Johnnie-Moore-main

It didn’t matter what President Trump said this week, he could have said any possible thing and people would have pre-determined their opinion.

I don’t know how many times you have to say you condemn white supremacy, neo-Nazism, racism and white nationalism before people take you at their word.

The President has given three public statements in as many days condemning white supremacism, white nationalism, anti-Semitism and racism. He separately tried to provide additional perspective and I think that was his mistake, it was not the environment to have that conversation. The President is certainly guilty of being insensitive, but the question of whether the President bears the responsibility of Charlottesville? I just don’t believe that.

There was a wound whose scab has been ripped violently off and now it’s a moment for national healing. Those of us who are Christians that are close to the administration are trying to help the administration do that while we are simultaneously very focused on the ministry of reconciliation within our own communities and across ethnic and other denomination and other barriers.

One of the things I have been watching very close across the United States is people saying 'where are the Christian leaders condemning all of this?' I can’t find a Christian leader who hasn’t condemned it!

We hate the blight of racism because it’s a an offence to the image of God, God loves every single person, but the truth is that this is an issue that takes work in this country and it has been highly, highly politicised.

I think there was lots and lots of mistakes over the last few days and I’ve been public about that. But I also think there were attempts to take a terrible tragedy - bigotry in its most egregious form, anti-Semitism in its most egregious form - and to use it for political reasons. And I think that is equally deserving of criticism.

My job to advise the White House is both a Christian and patriotic responsibility. It’s not my job to bear any responsibility for whether or not they take our advice.

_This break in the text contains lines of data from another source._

Lemma deliver_spec rs (p : Packet) (conns : list nat) (delivered : bool) st :
  deliver rs p conns delivered st
  = (delivered || bool_decide (open_connections rs conns ≠ []), st,
     map (λ conn, Send conn (FNewMessage p)) (open_connections rs conns)).
Proof.
  revert delivered. unfold open_connections.
  induction conns as [|conn rest IH]; intros delivered.
  - cbn. by rewrite orb_false_r.
  - cbn [deliver]. rewrite filter_cons. destruct (decide (rs conn = OPEN)).
    + cbn. rewrite IH. cbn. by rewrite orb_true_r.
    + apply IH.
Qed.

Lemma handleSendMessage_rejected ws m now rnd rs st :
  truthy (m_to m) = false ∨ truthy (m_encryptedMessage m) = false
    ∨ truthy (m_from m) = false →
  handleSendMessage ws m now rnd rs st
  = (Normal, st, [Send ws (FError "Invalid message structure")]).
Proof.
  intros H. unfold handleSendMessage.
  destruct H as [-> | [-> | ->]]; rewrite ?orb_true_r; done.
Qed.

Lemma enqueue_is_insert (to : jsval) (p : Packet) (q : gmap jsval (list Packet)) :
  alter (λ queue, queue ++ [p]) to
    (if negb (bool_decide (is_Some (q !! to))) then <[to := []]> q else q)
  = enqueued to p q.
Proof.
  unfold enqueued. apply map_eq. intros k.
  destruct (q !! to) as [queue|] eqn:Hq.
  - rewrite bool_decide_eq_true_2 by done. cbn [negb default].
    destruct (decide (to = k)) as [<-|].
    + by rewrite lookup_alter_eq, lookup_insert_eq, Hq.
    + by rewrite lookup_alter_ne, lookup_insert_ne.
  - rewrite bool_decide_eq_false_2 by (by intros [? ?]). cbn [negb default].
    destruct (decide (to = k)) as [<-|].
    + by rewrite lookup_alter_eq, !lookup_insert_eq.
    + by rewrite lookup_alter_ne, !lookup_insert_ne.
Qed.

End closed_forms.

(** ** The message handler, case by case *)

Section dispatch.

Lemma truthy_cases (v : jsval) : truthy v = true ∨ truthy v = false.
Proof. destruct (truthy v); auto. Qed.

Lemma on_message_register_rejected ws m now rnd rs st :
  m_type m = JStr "register" →
  truthy (m_accountId m) = false ∨ truthy (m_publicKey m) = false →
  on_message ws (ParsedObject m) now rnd rs st
  = ((),
     with_currentAccountId (<[ws := m_accountId m]> (currentAccountId st)) st,
     [Send ws (FError "Missing accountId or publicKey")]).
Proof.
  intros Hty H. unfold on_message, dispatch. rewrite Hty, decide_True by done.
  cbn. by rewrite handleRegister_rejected.
Qed.

Lemma on_message_register_accepted ws m now rnd rs st :
  m_type m = JStr "register" →
  truthy (m_accountId m) = true → truthy (m_publicKey m) = true →
  printable (m_accountId m) = true → printable (m_username m) = true →
  on_message ws (ParsedObject m) now rnd rs st
  = ((),
     mkServer (registered_users ws m now (users st))
       (delete (m_accountId m) (messageQueue st))
       (clients st)
       (<[ws := m_accountId m]> (currentAccountId st)),
     Send ws (FRegistered (m_accountId m) (size (registered_users ws m now (users st))))
       :: map (λ msg, Send ws (FNewMessage msg))
            (default [] (messageQueue st !! m_accountId m))).
Proof.
  intros Hty Hid Hpk Hpid Hpun. unfold on_message, dispatch.
  rewrite Hty, decide_True by done. cbn.
  rewrite handleRegister_accepted by done. cbn. rewrite Hpid, Hpun. cbn.
  by rewrite !app_nil_r.
Qed.

(** The log line of [handleRegister] throws: the account is there, the
    socket is in its set, and nothing else was done. *)
Lemma on_message_register_thrown ws m now rnd rs st :
  m_type m = JStr "register" →
  truthy (m_accountId m) = true → truthy (m_publicKey m) = true →
  forallb printable [m_accountId m; m_username m] = false →
  on_message ws (ParsedObject m) now rnd rs st
  = ((), with_users (registered_users ws m now (users st)) st,
     [Send ws (FError "Invalid message format")]).
Proof.
  intros Hty Hid Hpk Hlog. unfold on_message, dispatch.
  rewrite Hty, decide_True by done. cbn.
  rewrite handleRegister_accepted by done. by rewrite Hlog.
Qed.

Lemma on_message_register_users ws m now rnd rs st :
  m_type m = JStr "register" →
  truthy (m_accountId m) = true → truthy (m_publicKey m) = true →
  users (state_of (on_message ws (ParsedObject m) now rnd rs st))
  = registered_users ws m now (users st).
Proof.
  intros Hty Hid Hpk.
  destruct (forallb printable [m_accountId m; m_username m]) eqn:Hlog.
  - cbn in Hlog. apply andb_true_iff in Hlog as [Hpid Hpun].
    rewrite andb_true_r in Hpun. by rewrite on_message_register_accepted.
  - by rewrite on_message_register_thrown.
Qed.

Lemma on_message_sendMessage_rejected ws m now rnd rs st :
  m_type m = JStr "sendMessage" →
  truthy (m_to m) = false ∨ truthy (m_encryptedMessage m) = false
    ∨ truthy (m_from m) = false →
  on_message ws (ParsedObject m) now rnd rs st
  = ((), st, [Send ws (FError "Invalid message structure")]).
Proof.
  intros Hty H. unfold on_message, dispatch.
  rewrite Hty, decide_False, decide_True by done. cbn.
  by rewrite handleSendMessage_rejected.
Qed.

(** Past the validation: fan-out or queue first, then the log line, then
    the receipt, or the error frame of the [catch] block in its place. *)
Lemma on_message_sendMessage_accepted ws m now rnd rs st :
  m_type m = JStr "sendMessage" →
  truthy (m_to m) = true → truthy (m_encryptedMessage m) = true →
  truthy (m_from m) = true →
  let p := mkPacket (m_from m) (m_encryptedMessage m) now rnd in
  let recipient := users st !! m_to m in
  let opened := open_connections rs (from_option connections [] recipient) in
  on_message ws (ParsedObject m) now rnd rs st
  = if has_connections recipient then
      ((), st,
       map (λ conn, Send conn (FNewMessage p)) opened
         ++ (if bool_decide (opened ≠ [])
             then [Send ws (reply_after_log [m_from m; m_to m]
                              (FMessageSent rnd "delivered"))]
             else []))
    else
      ((), with_messageQueue (enqueued (m_to m) p (messageQueue st)) st,
       [Send ws (reply_after_log [m_from m; m_to m] (FMessageSent rnd "queued"))]).
Proof.
  intros Hty Hto Henc Hfrom. unfold on_message, dispatch.
  rewrite Hty, decide_False, decide_True by done.
  unfold handleSendMessage. rewrite Hto, Henc, Hfrom. cbn [negb orb].
  destruct st as [u q c cur]. cbn.
  destruct (has_connections (u !! m_to m)).
  - cbn. rewrite deliver_spec. cbn. unfold reply_after_log. cbn.
    destruct (bool_decide _); cbn; [|by rewrite ?app_nil_r].
    destruct (printable (m_from m) && (printable (m_to m) && true)); cbn;
      by rewrite ?app_nil_r.
  - rewrite <-enqueue_is_insert. unfold reply_after_log, with_messageQueue. cbn.
    destruct (bool_decide (is_Some (q !! m_to m))); cbn.
    all: destruct (printable (m_from m) && (printable (m_to m) && true)); by cbn.
Qed.

Lemma on_message_getPublicKey ws m now rnd rs st :
  m_type m = JStr "getPublicKey" →
  on_message ws (ParsedObject m) now rnd rs st = handleGetPublicKey ws m st.
Proof.
  intros H. unfold on_message, dispatch. rewrite H.
  rewrite !decide_False by done. rewrite decide_True by done.
  unfold handleGetPublicKey. cbn. by destruct (users st !! m_accountId m).
Qed.

Lemma on_message_other ws m now rnd rs st :
  m_type m ≠ JStr "register" → m_type m ≠ JStr "sendMessage" →
  m_type m ≠ JStr "getPublicKey" →
  on_message ws (ParsedObject m) now rnd rs st
  = ((), st, if decide (m_type m = JStr "ping") then [Send ws FPong] else []).
Proof.
  intros Hreg Hsend Hget. unfold on_message, dispatch.
  rewrite !decide_False by done. by case_decide.
Qed.

(** What one inbound frame can do to the state. *)
Lemma on_message_state ws data now rnd rs st :
  let st' := state_of (on_message ws data now rnd rs st) in
  st' = st
  ∨ ∃ m, data = ParsedObject m
      ∧ ((m_type m = JStr "register"
          ∧ st' = with_currentAccountId (<[ws := m_accountId m]> (currentAccountId st)) st)
         ∨ (m_type m = JStr "register"
            ∧ truthy (m_accountId m) = true ∧ truthy (m_publicKey m) = true
            ∧ (st' = with_users (registered_users ws m now (users st)) st
               ∨ st' = mkServer (registered_users ws m now (users st))
                         (delete (m_accountId m) (messageQueue st)) (clients st)
                         (<[ws := m_accountId m]> (currentAccountId st))))
         ∨ (m_type m = JStr "sendMessage"
            ∧ truthy (m_to m) = true ∧ truthy (m_encryptedMessage m) = true
            ∧ truthy (m_from m) = true
            ∧ st' = with_messageQueue
                      (enqueued (m_to m)
                         (mkPacket (m_from m) (m_encryptedMessage m) now rnd)
                         (messageQueue st)) st)).
Proof.
  destruct data as [| | |m]; [by left..|]. cbn zeta.
  destruct (decide (m_type m = JStr "register")) as [Hreg|Hreg].
  { destruct (truthy_cases (m_accountId m)) as [Hid|Hid];
      [destruct (truthy_cases (m_publicKey m)) as [Hpk|Hpk]|].
    - right. exists m. split; [done|]. right. left. split_and!; try done.
      destruct (forallb printable [m_accountId m; m_username m]) eqn:Hlog.
      + cbn in Hlog. apply andb_true_iff in Hlog as [Hpid Hpun].
        rewrite andb_true_r in Hpun. right. by rewrite on_message_register_accepted.
      + left. by rewrite on_message_register_thrown.
    - right. exists m. split; [done|]. left. split; [done|].
      by rewrite on_message_register_rejected by auto.
    - right. exists m. split; [done|]. left. split; [done|].
      by rewrite on_message_register_rejected by auto. }
  destruct (decide (m_type m = JStr "sendMessage")) as [Hsend|Hsend].
  { destruct (truthy_cases (m_to m)) as [Hto|Hto];
      [destruct (truthy_cases (m_encryptedMessage m)) as [Henc|Henc];
       [destruct (truthy_cases (m_from m)) as [Hfrom|Hfrom]|]|].
    2-4: left; by rewrite on_message_sendMessage_rejected by auto.
    rewrite on_message_sendMessage_accepted by done.
    destruct (has_connections _); [by left|].
    right. exists m. split; [done|]. do 2 right. by split_and!. }
  left. destruct (decide (m_type m = JStr "getPublicKey")) as [Hget|Hget].
  - rewrite on_message_getPublicKey by done. unfold handleGetPublicKey. cbn.
    by destruct (users st !! m_accountId m).
  - by rewrite on_message_other.
Qed.

End dispatch.

(** ** JavaScript [Set] operations *)

Section js_set.

Lemma elem_of_set_add (x y : nat) (s : list nat) : y ∈ set_add x s ↔ y = x ∨ y ∈ s.
Proof.
  unfold set_add. case_decide.
  - split; [auto|]. intros [->|]; done.
  - rewrite elem_of_app, list_elem_of_singleton. tauto.
Qed.

Lemma set_add_NoDup (x : nat) (s : list nat) : NoDup s → NoDup (set_add x s).
Proof.
  intros Hs. unfold set_add. case_decide; [done|].
  apply NoDup_app. split_and!; [done| |apply NoDup_singleton].
  intros y Hy ->%list_elem_of_singleton. done.
Qed.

I thank God that we have an open door and we can give the advice. I believe it would be immoral to take this stewardship of influence that’s been given to us and to withdraw from it under the pressure of people that oppose the president no matter what he does. 

It’s absolutely true that there is anti-fascist movements in this country (as they call themselves) who advocate using violence. So you have extremist neo-Nazis, who are bottom of the barrel, scum of the earth and they can’t be compared to anyone else and then you have leftist extremists that are more than happy to use weapons.

It’s a very small group of people on both sides in this country. But the more attention paid to it, the more emboldened they are and it just gets complex. And that’s why the media in the United States have been trying very hard to get evangelicals in a political conversation and what I keep telling them is that nearly every evangelical I know hasn’t given a passing thought to politics since all this happened. We’ve been focused on ministry, we’ve been focused on reaching across the aisle. This is not a moment for politics. This is a moment for the church to be the church.

The verse that has struck me the most in the past few days - and I think everyone is guilty of it on all sides - is that 'Truth has fallen in the streets.' If you cannot talk reasonably, objectively, if you have a litmus test for friendship, if you don’t have friends that are different from you, this ends in a very bad place.

As a country, we need prayer that Christians might be ambassadors of reconciliation. That people would find middle ground, that the Prince of Peace would shine his peace in the United States and that all the evil forces at work to divide and cause hatred in all of these things would fall prey to that.

Anybody who wants to say that this person, or that person is responsible for what we saw this week in Charlottesville, is speaking disingenuously. All Americans have to look at ourselves in the mirror; we all have to ask ourselves what we’re doing to heal America, to fight bigotry and to find a way through the persistent blight of racism that remains prevalent in our country. It’s on all of us. Every single one of us.